Nine-year-old Harrison Williams uses a wheelchair and has a rare genetic disorder called Duchenne muscular dystrophy.
It is a muscle-wasting condition his mother Linda described as "the most severe of its kind".
"You lose the ability to walk at a young age, eventually every muscle in your body, your heart muscle wastes and those diagnosed with Duchenne have a limited life span," she said.
Ms Williams said the condition, predominantly found in boys, meant Harrison needed a wide variety of assistance from the National Disability Insurance Agency (NDIA), everything from support workers, equipment, occupational therapists to phycologists and hydrotherapy.
Up until the week before Christmas last year, he received all of this vital help.
But during a recent visit to palliative care facility Hummingbird House in Brisbane his family was left stunned to discover his funding had been slashed by 40 per cent, without any warning at all.
"I got a call to say some of his therapy wasn't able to be paid, because the NDIA had apparently issued a new plan for Harry," Ms Williams said.
"Traditionally they call you and then they email you, but this had been three months since we'd had the plan meeting and it was absolute news to us.
"They slashed what was dangerous levels to Harry to be quite blunt, they really took a hammer to it without any reason."
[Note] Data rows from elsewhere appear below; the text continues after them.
(* ===== verification/FecStream.v ===== *)
(** * A protected stream over a lossy path (src/internal/fec/fec.go)

    The encoder's FEC packets and the stream's media reach the decoder in any order, with any losses and copies.  The decoder then
    recovers only packets of the stream, keeps its state bounded, and leaves no group of which a single member is missing. *)

From stdpp Require Import gmap.
From S2P Require Import Prelude Bytes Seq FecHeader Fec FecEncoder FecDecoder.

Module fecstream.
Import fec fecm fecenc fecdec.

(** The matrices whose geometry fits the header. *)
Definition dims_ok (cfg : Config) : Prop :=
  let mx := match Var cfg with Variant20221 => 255 | Variant20225 => 1023 end in 1 <= Cols cfg <= mx /\ 1 <= Rows cfg <= mx.

Lemma filter_iff_in {A} (P Q : A -> Prop) `{!forall x, Decision (P x), !forall x, Decision (Q x)} (l : list A) :
  (forall x, x ∈ l -> P x <-> Q x) -> filter P l = filter Q l.
Proof.
  induction l as [|x l IH]; intros Hl; [done|]. rewrite !filter_cons, IH by (intros y Hy; apply Hl; by right). specialize (Hl x ltac:(by left)).
  destruct (decide (P x)), (decide (Q x)); tauto || done.
Qed.

Lemma length_List_filter {A} (p : A -> bool) (l : list A) : (length (List.filter p l) <= length l)%nat.
Proof. induction l as [|x l IH]; cbn; [done|]. destruct (p x); cbn; lia. Qed.

Section stream.
Context (cfg : Config) (psz isn ssrc : Z) (truth : Z -> storedMedia).
Context (Hdims : dims_ok cfg) (Hpsz : 0 <= psz <= 65535) (Htyped : forall s, in_u32 s -> media_typed psz ssrc (truth s)).

Definition group_stride (dir : Direction) : Z := match dir with Column => Cols cfg | Row => 1 end.
Definition group_count (dir : Direction) : Z := match dir with Column => Rows cfg | Row => Cols cfg end.
Definition near (d : Decoder) (b : Z) : Prop := 2 * Z.abs (seqDiff (lastSeq d) b) < 2 ^ span_bits (Var cfg).

Lemma dims_small : 1 <= Cols cfg <= 1023 /\ 1 <= Rows cfg <= 1023.
Proof. revert Hdims. unfold dims_ok. destruct (Var cfg); lia. Qed.

Lemma acc_ranges b str n : 0 <= n -> let g := acc psz truth b str n in in_u16 (lengthClip g) /\ 0 <= ptClip g < 2 ^ 7 /\ in_u32 (tsClip g).
Proof.
  intros Hn. cbv zeta. destruct (acc_xor psz ssrc truth Hpsz Htyped b str n Hn) as (-> & -> & -> & _).
  assert (Hin : forall s, s ∈ seqs b str n -> in_u32 s). { apply Forall_forall, seqs_u32. }
  split_and!.
  - apply (xorz_bound 16); [lia|]. intros s Hs. pose proof (flen_u16 psz ssrc truth Hpsz Htyped s (Hin s Hs)). lia.
  - apply (xorz_bound 7); [lia|]. intros s _. unfold fpt. change 127 with (Z.ones 7). rewrite Z.land_ones by lia. apply Z.mod_pos_bound. lia.
  - apply (xorz_bound 7); [lia|]. intros s _. unfold fpt. change 127 with (Z.ones 7). rewrite Z.land_ones by lia. apply Z.mod_pos_bound. lia.
  - apply (xorz_bound 32); [lia|]. intros s Hs. destruct (Htyped s (Hin s Hs)) as [H _ _ _]. exact H.
Qed.

Lemma mask7_id x : 0 <= x < 2 ^ 7 -> Z.land x 127 = x.
Proof. intros H. change 127 with (Z.ones 7). rewrite Z.land_ones by lia. by apply Z.mod_small. Qed.

Lemma mask10_id x : 0 <= x <= 1023 -> Z.land (u16 x) na10Max = x.
Proof.
  intros H. assert (u16 x = x) as -> by (apply (uwrap_id 16); lia). unfold na10Max. change 1023 with (Z.ones 10). rewrite Z.land_ones by lia. apply Z.mod_small. lia.
Qed.

(** The decoder reads back the group of a FEC packet near its window. *)
Lemma parse_fec_packet dir b d : d_cfg d = cfg -> in_u32 (lastSeq d) -> in_u32 b -> near d b ->
  let g := acc psz truth b (group_stride dir) (group_count dir) in
  parse_fec (pk_Data (fec_packet cfg psz isn truth dir b)) d =
    Ok (mkFEC b (group_stride dir) (group_count dir) (lengthClip g) (ptClip g) (tsClip g) (payloadClip g) false).
Proof.
  intros Hc Hl Hb Hn g. pose proof dims_small as [HC HR]. unfold near in Hn. rewrite <-Hc in Hn. pose proof (widen_spec d b Hl Hb Hn) as Hw. rewrite Hc in Hw.
  assert (Hcnt : 0 <= group_count dir) by (destruct dir; cbn; lia).
  destruct (acc_ranges b (group_stride dir) (group_count dir) Hcnt) as (H1 & H2 & H3). fold g in H1, H2, H3.
  destruct (acc_fields psz truth b (group_stride dir) (group_count dir) Hcnt) as (Hbase & _ & _). fold g in Hbase.
  assert (Hg : match dir with Column => acc psz truth b (Cols cfg) (Rows cfg) | Row => acc psz truth b 1 (Cols cfg) end = g) by (by destruct dir).
  assert (Hgeo : match dir with Row => (1, Cols cfg) | Column => (Cols cfg, Rows cfg) end = (group_stride dir, group_count dir)) by (by destruct dir).
  unfold parse_fec, fec_packet, emit. rewrite Hc, Hg. cbn [e_cfg NewEncoder]. rewrite Hgeo. cbv beta iota. destruct (Var cfg) eqn:Ev.
  - assert (Hge : 0 <= base g) by (rewrite Hbase; unfold in_u32 in Hb; lia). pose proof (base24_set (base g) Hge) as H24.
    destruct (setBase24 (base g)) as [lo ext]. destruct H24 as (E24 & Hlo & Hext). cbn [pk_Data].
    rewrite ParseHeader_enc by (split; [exact Hlo|exact H1|unfold in_u8; cbn [PTRecovery]; lia|exact H3]). cbn [mbind res_bind]. rewrite slc_from_app by (unfold header_AppendTo; zlens; done).
    cbn [mbind res_bind]. unfold norm, base24. cbn [SNBaseExt SNBase Offset NA LengthRecovery PTRecovery TSRecovery].
    rewrite E24, Hbase. cbn [span_bits] in Hw. rewrite Hw, !mask7_id by (rewrite ?mask7_id; done).
    assert (Hu : forall x, 0 <= x <= 255 -> u8 x = x) by (intros; apply (uwrap_id 8); lia).
    unfold dims_ok in Hdims. rewrite Ev in Hdims. rewrite !Hu by (destruct dir; cbn; lia). done.
  - cbn [pk_Data]. rewrite ParseHeader5_enc by (split; cbn [CCRecovery PTRecovery5 SNBase5 TSRecovery5 LengthRecovery5 Offset5 NA5]; first [exact H1|exact H3|unfold in_u8; lia|apply (uwrap_range 16); lia]).
    cbn [mbind res_bind]. rewrite slc_from_app by (unfold header5_AppendTo; zlens; done). cbn [mbind res_bind].
    unfold norm5. cbn [SNBase5 Offset5 NA5 LengthRecovery5 PTRecovery5 TSRecovery5].
    rewrite Hbase. cbn [span_bits] in Hw. change (u16 b) with (b mod 2 ^ 16). rewrite Hw, !mask7_id by (rewrite ?mask7_id; done).
    rewrite !mask10_id by (destruct dir; cbn; lia). done.
Qed.

Lemma group_true dir b lr pr tr pl : in_u32 b -> 2 <= group_count dir -> let g := acc psz truth b (group_stride dir) (group_count dir) in
  lr = lengthClip g -> pr = ptClip g -> tr = tsClip g -> pl = payloadClip g ->
  fec_true cfg psz truth (mkFEC b (group_stride dir) (group_count dir) lr pr tr pl false).
Proof. intros Hb Hcnt g -> -> -> ->. pose proof dims_small. split; cbn; try done; destruct dir; unfold matrixSize; cbn in *; nia. Qed.

(** ** Runs *)

Inductive op := OpMedia (s : Z) | OpFEC (dir : Direction) (b : Z).

Definition step (o : op) (d : Decoder) : option (res fecError (list Recovered) * Decoder) :=
  match o with
  | OpMedia s => '(out, d) ← PushMedia s (sm_ts (truth s)) (sm_pt (truth s)) (sm_ssrc (truth s)) (sm_payload (truth s)) d; Some (Ok out, d)
  | OpFEC dir b => PushFEC (pk_Data (fec_packet cfg psz isn truth dir b)) d
  end.

(** What may arrive: media within 2^30 of the newest, FEC packets close enough for their truncated base to be unambiguous. *)
Definition op_ok (o : op) (d : Decoder) : Prop :=
  match o with
  | OpMedia s => in_u32 s /\ Z.abs (seqDiff (lastSeq d) s) < 2 ^ 30
  | OpFEC dir b => in_u32 b /\ near d b
  end.

(** ** The invariant *)

Definition win : Z := matrixSize cfg * 3 + Cols cfg + 8.
Definition fec_cap : Z := (Cols cfg + Rows cfg) * 4 + 16.

(** Media at most [back] behind the newest, FEC groups from [back] behind it to [2^30 + 2^24] ahead. *)
Record placed (back : Z) (d : Decoder) : Prop := {
  pl_keys : forall s, is_Some (media d !! s) -> exists i, 0 <= i <= back /\ s = u32 (lastSeq d - i);
  pl_fecs : Forall (fun f => exists e, - back <= e <= 2 ^ 30 + 2 ^ 24 /\ sf_base f = u32 (lastSeq d + e)) (fecs d) }.

Record dec_true (d : Decoder) : Prop := {
  dt_cfg : d_cfg d = cfg;
  dt_psz : d_payloadSize d = psz;
  dt_win : window d = win;
  dt_cap : maxFECs d = fec_cap;
  dt_last : in_u32 (lastSeq d);
  dt_media : media_true ssrc truth (media d);
  dt_fecs : Forall (fec_true cfg psz truth) (fecs d);
  dt_done : Forall (done_ok d) (fecs d) }.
Ms Williams said she had since tried to draw some kind of explanation from the NDIA to no avail, and faced paying more than $1,000 for a new report.
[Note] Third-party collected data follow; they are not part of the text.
(** ** Properties *)

Lemma Compress_Decompress dst src : is_bytes src ->
  exists blk, Compress dst src = Ok (dst ++ blk) /\ zlen blk <= CompressBound (zlen src) /\
    forall out maxOut, zlen src <= maxOut -> Decompress out blk maxOut = Ok (out ++ src).
Proof.
  intros Hb. pose proof (zlen_nonneg src) as Hn.
  assert (H : exists blk, Compress dst src = Ok (dst ++ blk) /\ encodes src 0 blk).
  { unfold Compress. change minLength with 10. destruct (Z.ltb_spec (zlen src) 10) as [_|Hlen].
    - rewrite emitLastLiterals_enc. exists (lastenc src). split; [done|]. apply (encodes_last src 0). lia.
    - destruct (load32_spec src 0 Hb) as (p & -> & _); [lia|lia|]. cbn [mbind res_bind].
      destruct (tset_ok (replicate (Z.to_nat hashTableSize) (-1)) 0 (hash (be (rev p))) (i32 0) 1) as (t & -> & Ht); [|apply hash_range|lia|by vm_compute|].
      { split; [by rewrite zlen_replicate|]. by apply Forall_replicate. }
      cbn [mbind res_bind]. apply compress_loop_ok; [done|lia|unfold lastLiterals; lia|done|]. unfold mfLimit, minMatch, lastLiterals. unfold zlen in *. lia. }
  destruct H as (blk & -> & Hs & Hd). exists blk. split; [done|]. split.
  - unfold CompressBound. destruct (Z.ltb_spec (zlen src) 0); [lia|]. rewrite Z.quot_div_nonneg by lia. rewrite Z.sub_0_r in Hs. lia.
  - intros out maxOut Hmax. unfold Decompress. destruct (Z.ltb_spec maxOut 0); [lia|]. specialize (Hd [] out maxOut (S (length blk)) Hmax). cbn [app Z.to_nat] in Hd.
    rewrite app_nil_r in Hd. apply Hd. unfold zlen. lia.
Qed.

(** C40: Compress never fails or panics: on every byte string it appends to [dst] a block of at most CompressBound bytes, and
    Decompress of that block, whatever it appends to, returns the byte string for every bound that is not below its length.
    The match finder's table is arbitrary but for what the code stores in it, so this covers overlapping matches, runs whose
    lengths need continuation bytes and positions past 2^31. *)
Theorem lz4_round_trip dst src : is_bytes src ->
  exists blk, Compress dst src = Ok (dst ++ blk) /\ zlen blk <= CompressBound (zlen src) /\
    forall out maxOut, zlen src <= maxOut -> Decompress out blk maxOut = Ok (out ++ src).
Proof. apply Compress_Decompress. Qed.

Lemma lz4_round_trip_witness :
  exists blk, Compress [9] (replicate 300 7 ++ [1; 2; 3]) = Ok ([9] ++ blk) /\ Decompress [] blk 400 = Ok (replicate 300 7 ++ [1; 2; 3]).
Proof.
  destruct (lz4_round_trip [9] (replicate 300 7 ++ [1; 2; 3])) as (blk & H1 & _ & H2).
  - apply Forall_app. split; [by apply Forall_replicate|]. repeat constructor; done.
  - exists blk. split; [exact H1|]. apply (H2 []). vm_compute. discriminate.
Defined.

Lemma Decompress_bounded dst src maxOut : is_bytes dst -> is_bytes src -> bounded dst (Z.max 0 maxOut) (Decompress dst src maxOut).
Proof.
  intros Hd Hb. unfold Decompress. replace (if maxOut <? 0 then 0 else maxOut) with (Z.max 0 maxOut) by (case_cmp; lia).
  pose proof (decompress_loop_bounded (S (length src)) src (Z.max 0 maxOut) dst 0 [] Hb) as H. rewrite app_nil_r in H.
  apply H; [pose proof (zlen_nonneg src); lia|unfold zlen; lia|done|constructor|rewrite zlen_nil; lia].
Qed.

(** On arbitrary input bytes and any bound, Decompress terminates without a run-time panic (no index or slice expression is
    ever out of range) and either reports an error or returns what it was given followed by at most [maxOut] bytes. *)
Theorem lz4_decompress_safe dst src maxOut : is_bytes dst -> is_bytes src -> bounded dst (Z.max 0 maxOut) (Decompress dst src maxOut).
Proof. apply Decompress_bounded. Qed.

(** An offset before the start of the output, a block that ends after a match, and a run past the bound. *)
Lemma lz4_decompress_safe_witness :
  bounded [5] 9 (Decompress [5] [16; 7; 2; 0; 0] 9) /\ Decompress [5] [16; 7; 2; 0; 0] 9 = Err ErrCorrupt /\
  Decompress [] [16; 7; 1; 0] 9 = Err ErrCorrupt /\ Decompress [] [31; 7; 1; 0; 0; 0] 9 = Err ErrOutputTooLarge /\ Decompress [] [31; 7; 1; 0; 0; 0] 20 = Ok (replicate 20 7).
Proof.
  split; [|by vm_compute]. apply (lz4_decompress_safe [5] [16; 7; 2; 0; 0] 9); repeat constructor; done.
Defined.
End lpc.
"It's a circus to fix it. You have to spend more on that poorly funded plan for new reports," she said.
"We started back in December, and having to deal with someone who's experiencing palliative care whose condition is progressing and the onus is on us to provide the majority of care.
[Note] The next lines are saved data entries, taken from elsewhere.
(* ===== verification/Psk.v ===== *)
(** * Pre-shared-key payload encryption (src/internal/crypto/psk.go)

    Key derivation, the AES-CTR engine, the rotating send key and the receive-side decryptor that follows the sender's nonces.
    PBKDF2-HMAC-SHA256 and the AES block function are parameters; the random source is the list of the reads still to come,
    [None] standing for a read that fails. *)

From S2P Require Import Prelude Bytes.

Module psk.

Inductive err := ErrInvalidKeySize | ErrEmptyPassword | ErrNegativeRotation | ErrInvalidNonceLength | ErrZeroNonce | ErrKeyReuseExhausted | ErrCSPRNG | ErrLibrary.

Definition KeySize128 : Z := 128.
Definition KeySize192 : Z := 192.
Definition KeySize256 : Z := 256.
Definition NonceSize : Z := 4.
Definition ivSize : Z := 16.
Definition pbkdf2Iterations : Z := 1024.
Definition reuseLimit : Z := 0xFFFFFFFF.
Definition nonceBBitMask : Z := Z.shiftl 1 7.
Definition maxPasswordLen : Z := 127.

Definition valid_size (keyBits : Z) : bool := (keyBits =? KeySize128) || (keyBits =? KeySize192) || (keyBits =? KeySize256).

(** ** Nonces *)

Definition isZeroNonce (nonce : bytes) : bool := be nonce =? 0.

Definition setBBit (nonce : bytes) (odd : bool) : bytes :=
  match nonce with
  | [] => []
  | b :: rest => (let b := Z.ldiff b nonceBBitMask in if odd then Z.lor b nonceBBitMask else b) :: rest
  end.

Fixpoint generate_nonce (attempts : nat) (odd : bool) (draws : list (option bytes)) : res err bytes * list (option bytes) :=
  match attempts with
  | O => (Err ErrCSPRNG, draws)
  | S attempts =>
      match draws with
      | [] => (Err ErrCSPRNG, [])
      | None :: draws => (Err ErrCSPRNG, draws)
      | Some nonce :: draws => if negb (be nonce =? 0) then (Ok (setBBit nonce odd), draws) else generate_nonce attempts odd draws
      end
  end.
Definition generateNonce (odd : bool) (draws : list (option bytes)) : res err bytes * list (option bytes) := generate_nonce 8 odd draws.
The Williams family faced extra pressure, dealing with the NDIS slashing, while also learning their family home was being put up for sale.
Ms Williams said they have had to allow people to tour their rental home while their son was bedridden and unable to move due to his degenerative condition.
"We're not in a position to own our own home so we have to rely on rentals," Ms Williams said.
"Right in the middle of all of this our landlord decided to sell the house. Everyone knows what the rental market is like at the moment.
"It's a really uncomfortable position to be in for viewings."
Ms Williams said her son was confined to bed.
"So the people having to view our house have to work around our son, we see them looking at him but not taking much in about him because they're there for a business transaction. It's a bit hard to go through.
"The look on some potential buyers' faces is not pleasant.
"Everything's just turned on its head at the moment."
NDIA says plan being reviewed
In a statement, the NDIA said it "recognises the challenging circumstance the Williams family are facing, and the priority is ensuring Harry has the disability-related supports he needs".
It said the agency had been in regular contact with the family to process a new plan after the family's request for a review.
"During the planning process, the NDIA works with participants and their families to understand their current individual circumstances, and the NDIA reviews all information provided at the time to make decisions on reasonable and necessary supports," a spokesperson said.
"If a participant thinks a decision the NDIA has made is wrong, they can request a review of a decision. The NDIA fully respects a participant's right to review."Where further evidence is provided, the NDIA can consider if further changes to the plan are required."
When asked about the cut, Shadow Minister for the NDIS Bill Shorten said it was out of touch and "robotic".
"Australian citizens should not have to get lawyers and take the government to court to get a modest package of support for their nine-year-old son," he said.